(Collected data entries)
++++++++++++++++++++

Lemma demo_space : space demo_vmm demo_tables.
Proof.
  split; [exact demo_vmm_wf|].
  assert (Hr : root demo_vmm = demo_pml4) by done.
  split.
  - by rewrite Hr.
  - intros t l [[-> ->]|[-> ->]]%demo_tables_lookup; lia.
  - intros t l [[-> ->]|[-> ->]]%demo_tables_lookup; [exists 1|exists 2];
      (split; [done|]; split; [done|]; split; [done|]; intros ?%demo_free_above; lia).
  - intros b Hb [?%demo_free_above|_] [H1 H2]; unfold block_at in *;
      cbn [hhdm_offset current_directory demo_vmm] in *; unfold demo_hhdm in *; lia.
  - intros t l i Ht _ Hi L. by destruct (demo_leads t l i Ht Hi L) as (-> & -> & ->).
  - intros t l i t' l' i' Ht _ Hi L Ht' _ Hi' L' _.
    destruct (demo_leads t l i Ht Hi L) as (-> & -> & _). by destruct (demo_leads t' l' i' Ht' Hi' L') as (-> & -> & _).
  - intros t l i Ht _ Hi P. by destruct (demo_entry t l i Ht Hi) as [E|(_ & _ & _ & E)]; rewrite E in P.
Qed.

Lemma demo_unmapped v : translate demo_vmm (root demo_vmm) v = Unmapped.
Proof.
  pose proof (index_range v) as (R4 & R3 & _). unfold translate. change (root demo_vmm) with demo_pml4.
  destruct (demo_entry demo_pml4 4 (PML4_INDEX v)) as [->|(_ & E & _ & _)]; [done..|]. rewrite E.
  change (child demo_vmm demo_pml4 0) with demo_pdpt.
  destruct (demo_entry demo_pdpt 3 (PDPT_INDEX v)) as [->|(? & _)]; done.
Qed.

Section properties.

++++++++++++++++++++

EXERCISE REQUIREMENTS
Please copy the line holding "cbn [hhdm_offset current_directory" and all lines after it to the end of the records, exactly, and nothing else.

ANSWER FOR THIS EXERCISE
      cbn [hhdm_offset current_directory demo_vmm] in *; unfold demo_hhdm in *; lia.
  - intros t l i Ht _ Hi L. by destruct (demo_leads t l i Ht Hi L) as (-> & -> & ->).
  - intros t l i t' l' i' Ht _ Hi L Ht' _ Hi' L' _.
    destruct (demo_leads t l i Ht Hi L) as (-> & -> & _). by destruct (demo_leads t' l' i' Ht' Hi' L') as (-> & -> & _).
  - intros t l i Ht _ Hi P. by destruct (demo_entry t l i Ht Hi) as [E|(_ & _ & _ & E)]; rewrite E in P.
Qed.

Lemma demo_unmapped v : translate demo_vmm (root demo_vmm) v = Unmapped.
Proof.
  pose proof (index_range v) as (R4 & R3 & _). unfold translate. change (root demo_vmm) with demo_pml4.
  destruct (demo_entry demo_pml4 4 (PML4_INDEX v)) as [->|(_ & E & _ & _)]; [done..|]. rewrite E.
  change (child demo_vmm demo_pml4 0) with demo_pdpt.
  destruct (demo_entry demo_pdpt 3 (PDPT_INDEX v)) as [->|(? & _)]; done.
Qed.

Section properties.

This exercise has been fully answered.